Post-genomic view: The discovery of the crucial contributions of horizontal gene transfer and mobile genetic elements to genome evolution invalidate the concept of a Tree of Life (TOL) in its original, strong sense.16
It became clear that evolution of life can only be represented by a more complex graph, with tree-like phases interspersed with those where only a network representation is adequate.17
Nevertheless, trees remain essential tools to describe evolution of individual genes and many intervals in of evolution of groups of relatively close organisms where large sets of genes evolve congruently. The possibility of salvaging the TOL as a central trend of evolution remains open and merits careful investigation.

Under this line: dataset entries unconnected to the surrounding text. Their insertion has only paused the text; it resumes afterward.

(* ===== verification/Handler.v ===== *)
(** * Handlers

    The long asynchronous methods of the services read and write shared state,
    call one another, and return early.  [handler W R A] is a piece of such a
    method: from the state it gives the state after it and either a value to go
    on with or the value the method returns ([return], [?]); [None] is a panic.
    A whole method is a [handler W R R], run by [run_handler] and called from
    another by [call].  [wp] is its weakest precondition (total: no panic),
    with one rule per combinator. *)

From S2P Require Import Prelude.

(** How a piece of a method ends: the method goes on, or returns. *)
Inductive flow (R A : Type) : Type :=
| Go (a : A)
| Return (r : R).
Arguments Go {R A} _.
Arguments Return {R A} _.

Definition handler (W R A : Type) : Type := W -> option (W * flow R A).

Section Handler.
Context {W R : Type}.

Definition ret {A} (a : A) : handler W R A := fun w => Some (w, Go a).
Definition bind {A B} (m : handler W R A) (k : A -> handler W R B) : handler W R B := fun w =>
  match m w with
  | None => None
  | Some (w, Go a) => k a w
  | Some (w, Return r) => Some (w, Return r)
  end.
(** [return r;]. *)
Definition return_ {A} (r : R) : handler W R A := fun w => Some (w, Return r).
Definition get_state : handler W R W := fun w => Some (w, Go w).
Definition modify (f : W -> W) : handler W R unit := fun w => Some (f w, Go tt).
(** A computation that may panic. *)
Definition attempt {A} (o : option A) : handler W R A := fun w => a ← o; Some (w, Go a).
Definition when (c : bool) (m : handler W R unit) : handler W R unit :=
  if c then m else ret tt.

(** A state change with an answer. *)
Definition update {A} (f : W -> W * A) : handler W R A := fun w =>
  let '(w, a) := f w in Some (w, Go a).
(** One that may panic. *)
Definition try_update {A} (f : W -> option (W * A)) : handler W R A := fun w =>
  '(w, a) ← f w; Some (w, Go a).

(** The whole method: the state it leaves and what it returns. *)
Definition run_handler (m : handler W R R) (w : W) : option (W * R) :=
  '(w, f) ← m w; Some (w, match f with Go r | Return r => r end).

Fixpoint for_each {A} (f : A -> handler W R unit) (l : list A) : handler W R unit :=
  match l with
  | [] => ret tt
  | a :: l => bind (f a) (fun _ => for_each f l)
  end.

(** A loop with local variables. *)
Fixpoint fold_each {A S} (f : A -> S -> handler W R S) (l : list A) (s : S) : handler W R S :=
  match l with
  | [] => ret s
  | a :: l => bind (f a s) (fold_each f l)
  end.
End Handler.

(** A call of a method from another. *)
Definition call {W R' R} (m : handler W R' R') : handler W R R' := try_update (run_handler m).
(** [r?] and [self.m(..).await?]: an error is returned. *)
Definition propagate {W A B E} (r : result A E) : handler W (result B E) A :=
  match r with Ok a => ret a | Err e => return_ (Err e) end.
Definition try_call {W A B E} (m : handler W (result A E) (result A E))
    : handler W (result B E) A := bind (call m) propagate.
(** A method of a component of the state. *)
Definition focus {V W R A} (view : W -> V) (put : V -> W -> W) (m : handler V R A)
    : handler W R A := fun w =>
  '(v, a) ← m (view w); Some (put v w, a).

Declare Scope handler_scope.
Delimit Scope handler_scope with handler.
Notation "'let!' x ':=' m 'in' k" := (bind m (fun x => k))
  (at level 10, x pattern, m at level 100, k at level 200) : handler_scope.
Notation "m ;; k" := (bind m (fun _ => k))
  (at level 100, k at level 200, right associativity) : handler_scope.

(** ** Weakest preconditions *)

Section Wp.
Context {W R : Type}.
Implicit Types (w : W) (r : R).

Definition wp {A} (m : handler W R A) (Q : W -> flow R A -> Prop) (w : W) : Prop :=
  match m w with Some (w', f) => Q w' f | None => False end.

Lemma wp_ret {A} (a : A) (Q : W -> flow R A -> Prop) w : Q w (Go a) -> wp (ret a) Q w.
Proof. done. Qed.
Lemma wp_return {A} r (Q : W -> flow R A -> Prop) w : Q w (Return r) -> wp (return_ r) Q w.
Proof. done. Qed.
Lemma wp_modify f (Q : W -> flow R unit -> Prop) w : Q (f w) (Go tt) -> wp (modify f) Q w.
Proof. done. Qed.
Lemma wp_get (Q : W -> flow R W -> Prop) w : Q w (Go w) -> wp get_state Q w.
Proof. done. Qed.
Lemma wp_attempt {A} (o : option A) a (Q : W -> flow R A -> Prop) w :
  o = Some a -> Q w (Go a) -> wp (attempt o) Q w.
Proof. by intros ->. Qed.

Lemma wp_bind {A B} (m : handler W R A) (k : A -> handler W R B) Q w :
  wp m (fun w f => match f with Go a => wp (k a) Q w | Return r => Q w (Return r) end) w ->
  wp (bind m k) Q w.
Proof. unfold wp, bind. destruct (m w) as [[w' [a|r]]|]; done. Qed.

Lemma wp_mono {A} (m : handler W R A) (Q Q' : W -> flow R A -> Prop) w :
  wp m Q w -> (forall w f, Q w f -> Q' w f) -> wp m Q' w.
Proof. unfold wp. destruct (m w) as [[w' f]|]; [|done]. intros H HQ. by apply HQ. Qed.

Lemma wp_when c m (Q : W -> flow R unit -> Prop) w :
  (c = true -> wp m Q w) -> (c = false -> Q w (Go tt)) -> wp (when c m) Q w.
Proof. destruct c; intros H1 H2; [by apply H1|by apply H2]. Qed.

Lemma wp_update {A} (f : W -> W * A) (Q : W -> flow R A -> Prop) w :
  (forall w' a, f w = (w', a) -> Q w' (Go a)) -> wp (update f) Q w.
Proof. unfold wp, update. destruct (f w) as [w' a]. intros H. by apply H. Qed.

Lemma wp_try_update {A} (f : W -> option (W * A)) w' a (Q : W -> flow R A -> Prop) w :
  f w = Some (w', a) -> Q w' (Go a) -> wp (try_update f) Q w.
Proof. unfold wp, try_update. by intros ->. Qed.

(** An invariant goes through a loop. *)
Lemma wp_for_each {A} (I : W -> Prop) (f : A -> handler W R unit) l (Q : W -> flow R unit -> Prop) w :
  I w ->
  (forall a w, a ∈ l -> I w -> wp (f a) (fun w f => match f with Go _ => I w | Return r => Q w (Return r) end) w) ->
  (forall w, I w -> Q w (Go tt)) ->
  wp (for_each f l) Q w.
Proof.
  intros Hi Hf HQ. revert w Hi. induction l as [|a l IH]; intros w Hi; simpl; [by apply HQ|].
  apply wp_bind. eapply wp_mono; [apply Hf; [apply list_elem_of_here|done]|].
  intros w' [[]|r] H; [|done]. apply IH; [|done].
  intros b w0 Hb. apply Hf. by apply list_elem_of_further.
Qed.

(** One that speaks of what is left of the list. *)
Lemma wp_for_each_rest {A} (I : list A -> W -> Prop) (f : A -> handler W R unit) l
    (Q : W -> flow R unit -> Prop) w :
  I l w ->
  (forall a l w, I (a :: l) w ->
     wp (f a) (fun w f => match f with Go _ => I l w | Return r => Q w (Return r) end) w) ->
  (forall w, I [] w -> Q w (Go tt)) ->
  wp (for_each f l) Q w.
Proof.
  intros Hi Hf HQ. revert w Hi. induction l as [|a l IH]; intros w Hi; simpl; [by apply HQ|].
  apply wp_bind. eapply wp_mono; [by apply Hf|]. intros w' [[]|r] ?; [by apply IH|done].
Qed.

Lemma wp_fold_each {A S} (I : list A -> S -> W -> Prop) (f : A -> S -> handler W R S) l s
    (Q : W -> flow R S -> Prop) w :
  I l s w ->
  (forall a l s w, I (a :: l) s w ->
     wp (f a s) (fun w f => match f with Go s => I l s w | Return r => Q w (Return r) end) w) ->
  (forall s w, I [] s w -> Q w (Go s)) ->
  wp (fold_each f l s) Q w.
Proof.
  intros Hi Hf HQ. revert s w Hi. induction l as [|a l IH]; intros s w Hi; simpl; [by apply HQ|].
  apply wp_bind. eapply wp_mono; [by apply Hf|]. intros w' [s'|r] ?; [by apply IH|done].
Qed.

(** What holds of a whole method holds of its run. *)
Lemma wp_run (m : handler W R R) (Q : W -> R -> Prop) w :
  wp m (fun w f => Q w match f with Go r | Return r => r end) w ->
  exists w' r, run_handler m w = Some (w', r) /\ Q w' r.
Proof.
  unfold wp, run_handler. destruct (m w) as [[w' f]|]; [|done]. intros H.
  exists w'. eexists. by split.
Qed.
Lemma wp_run_inv (m : handler W R R) (Q : W -> R -> Prop) w w' r :
  wp m (fun w f => Q w match f with Go r | Return r => r end) w ->
  run_handler m w = Some (w', r) -> Q w' r.
Proof. intros (w1 & r1 & E & H)%wp_run E'. by simplify_eq. Qed.
(** The equations of [bind], to run a method on known values. *)
Lemma bind_ret {A B} (a : A) (k : A -> handler W R B) : bind (ret a) k = k a.
Proof. done. Qed.
Lemma bind_step {A B} (m : handler W R A) (k : A -> handler W R B) w w' a :
  m w = Some (w', Go a) -> bind m k w = k a w'.
Proof. unfold bind. by intros ->. Qed.
Lemma bind_return {A B} (m : handler W R A) (k : A -> handler W R B) w w' r :
  m w = Some (w', Return r) -> bind m k w = Some (w', Return r).
Proof. unfold bind. by intros ->. Qed.
End Wp.

Lemma wp_call {W R R'} (m : handler W R' R') (Q : W -> flow R R' -> Prop) w :
  wp m (fun w f => Q w (Go match f with Go r | Return r => r end)) w -> wp (call m) Q w.
Proof.
  intros (w' & r & E & H)%(wp_run m (fun w r => Q w (Go r))).
  by eapply wp_try_update.
Qed.

Lemma wp_try_call {W A B E} (m : handler W (result A E) (result A E))
    (Q : W -> flow (result B E) A -> Prop) w :
  wp m (fun w f => match match f with Go r | Return r => r end with
                   | Ok a => Q w (Go a) | Err e => Q w (Return (Err e)) end) w ->
  wp (try_call m) Q w.
Proof.
  intros H. unfold try_call. apply wp_bind, wp_call. eapply wp_mono; [exact H|].
  intros w' f Hf. cbv beta iota in *. by destruct (match f with Go r | Return r => r end).
Qed.

(** One step of the proof of a [wp]. *)
Ltac wp_step :=
  lazymatch goal with
  | |- wp (bind _ _) _ _ => apply wp_bind
  | |- wp (ret _) _ _ => apply wp_ret
  | |- wp (return_ _) _ _ => apply wp_return
  | |- wp (modify _) _ _ => apply wp_modify
  | |- wp get_state _ _ => apply wp_get
  | |- wp (call _) _ _ => apply wp_call
  | |- wp (when _ _) _ _ => apply wp_when; intros ?
  | |- wp (if ?c then _ else _) _ _ => let E := fresh "E" in destruct c eqn:E
  | |- wp (match ?o with _ => _ end) _ _ => let E := fresh "E" in destruct o eqn:E
  end; cbv beta iota.

(** ** Invariants, whether the run returns or panics *)

Section Stays.
Context {W R : Type}.
Implicit Types (I : W -> Prop).

Definition stays {A} I (m : handler W R A) : Prop :=
  forall w w' f, I w -> m w = Some (w', f) -> I w'.

Lemma stays_ret {A} I (a : A) : stays I (ret a).
Proof. intros w w' f Hi [= <- _]. done. Qed.
Lemma stays_return {A} I r : stays I (return_ (A := A) r).
Proof. intros w w' f Hi [= <- _]. done. Qed.
Lemma stays_get I : stays I get_state.
Proof. intros w w' f Hi [= <- _]. done. Qed.
Lemma stays_attempt {A} I (o : option A) : stays I (attempt o).
Proof. intros w w' f Hi H. unfold attempt in H. inv_bind. done. Qed.
Lemma stays_modify I g : (forall w, I w -> I (g w)) -> stays I (modify g).
Proof. intros Hg w w' f Hi [= <- _]. by apply Hg. Qed.
Lemma stays_update {A} I (g : W -> W * A) : (forall w, I w -> I (g w).1) -> stays I (update g).
Proof.
  intros Hg w w' f Hi H. specialize (Hg w Hi). unfold update in H. destruct (g w). by injection H as <- _.
Qed.
Lemma stays_try_update {A} I (g : W -> option (W * A)) :
  (forall w w' a, I w -> g w = Some (w', a) -> I w') -> stays I (try_update g).
Proof.
  intros Hg w w' f Hi H. unfold try_update in H. destruct (g w) as [[w1 a]|] eqn:E; [|done].
  injection H as <- _. by eapply Hg.
Qed.
Lemma stays_bind {A B} I (m : handler W R A) (k : A -> handler W R B) :
  stays I m -> (forall a, stays I (k a)) -> stays I (bind m k).
Proof.
  intros Hm Hk w w' f Hi H. unfold bind in H. destruct (m w) as [[w1 [a|r]]|] eqn:E; [| |done].
  - eapply Hk; [|exact H]. by eapply Hm.
  - injection H as <- _. by eapply Hm.
Qed.
Lemma stays_when I c m : stays I m -> stays I (when c m).
Proof. destruct c; [done|]. intros _. apply stays_ret. Qed.
End Stays.

Lemma stays_call {W R R'} (I : W -> Prop) (m : handler W R' R') :
  stays I m -> stays I (call (R := R) m).
Proof.
  intros Hm. apply stays_try_update. intros w w' r Hi E. unfold run_handler in E.
  destruct (m w) as [[w1 f]|] eqn:Em; [|done]. simpl in E. injection E as <- _. by eapply Hm.
Qed.
Lemma stays_run {W R} (I : W -> Prop) (m : handler W R R) w w' r :
  stays I m -> I w -> run_handler m w = Some (w', r) -> I w'.
Proof.
  intros Hm Hi E. unfold run_handler in E. destruct (m w) as [[w1 f]|] eqn:Em; [|done].
  simpl in E. injection E as <- _. by eapply Hm.
Qed.

(** The cases of a proof of [stays]. *)
Ltac stays_step :=
  lazymatch goal with
  | |- stays _ (bind _ _) => apply stays_bind; [|intros ?]
  | |- stays _ (ret _) => apply stays_ret
  | |- stays _ (return_ _) => apply stays_return
  | |- stays _ get_state => apply stays_get
  | |- stays _ (attempt _) => apply stays_attempt
  | |- stays _ (modify _) => apply stays_modify; intros ??
  | |- stays _ (update _) => apply stays_update; intros ??
  | |- stays _ (when _ _) => apply stays_when
  | |- stays _ (call _) => apply stays_call
  | |- stays _ (propagate ?r) => unfold propagate; destruct r
  | |- stays _ (let (_, _) := ?o in _) => destruct o
  | |- stays _ (if ?c then _ else _) => destruct c
  | |- stays _ (match ?o with _ => _ end) => destruct o
  end; cbv beta iota.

- A crucial corollary of the TOL concept is the existence of a single common ancestor (or very few ancestral forms, under Darwin’s cautious formula 1 in reference 1, chapter 14) of all extant life forms for which the name Last Universal Common (Cellular) Ancestor (LUCA) was coined much later.18
Post-genomic view: the results of comparative genomics leave no doubt of the common ancestry of all modern cellular life forms. However, there is also evidence that LUCA might have been dramatically different from modern cells, possibly, a loose conglomerate of virus-like genetic elements that more appropriately would be denoted LUCAS, a Last Universal Common Ancestral State.6
The revision of these fundamental concepts indicates that the Modern Synthesis is no longer a viable framework for evolutionary biology, and a “postmodern synthesis” will have to replace it. Is such a new framework in sight? Not in its entirety but some key components of the new edifice are clear and include the new, not necessarily adaptive evolutionary concepts outlined above along with novel insights into evolution derived from systems biology results. This burgeoning discipline yields vast amounts of genome-wide data from which universal patterns can be extracted such as (to give just one prominent example) the strong inverse correlation between a gene’s sequence evolution rate and expression level19
that gave rise to a new theory of gene evolution that does not directly invoke biological functions of genes.20,21
Very often these days, discussions on evolution, especially those that involve the public, and in particular, attacks on evolution from the standpoint of Intelligent Design and similar lines of “creative thought” revolve around the validity of Darwinism, or more bluntly put, the notorious question: Was Darwin right or wrong? I hope that the above brief recapitulation of the main propositions of neo-Darwinism in light of genomics shows that this type of discussion is either misunderstanding or demagoguery. Today’s evolutionary biology is not “neo-Darwinism” but rather a much more complex scientific framework to which neo-Darwinian concepts make an important but limited contribution.5,22,23
In that sense, the fate of Darwin’s theory is the same as that of other major scientific theories of old that become approximations, sometimes, applicable under special circumstances, within new, more comprehensive theoretical constructs (fortunately, the validity of modern physics is not often questioned on the basis of claims that “Newton was wrong”). What seems unusual, given the state of science in the middle of the 19th century, is on how many important issues Darwin was actually close to the truth, most importantly, on the groundbreaking integration of chance and necessity in his account of evolution.
The new developments in evolutionary biology by no account should be viewed as refutation of Darwin. On the contrary, they are widening the trails that Darwin blazed 150 years ago and reveal the extraordinary fertility of his thinking.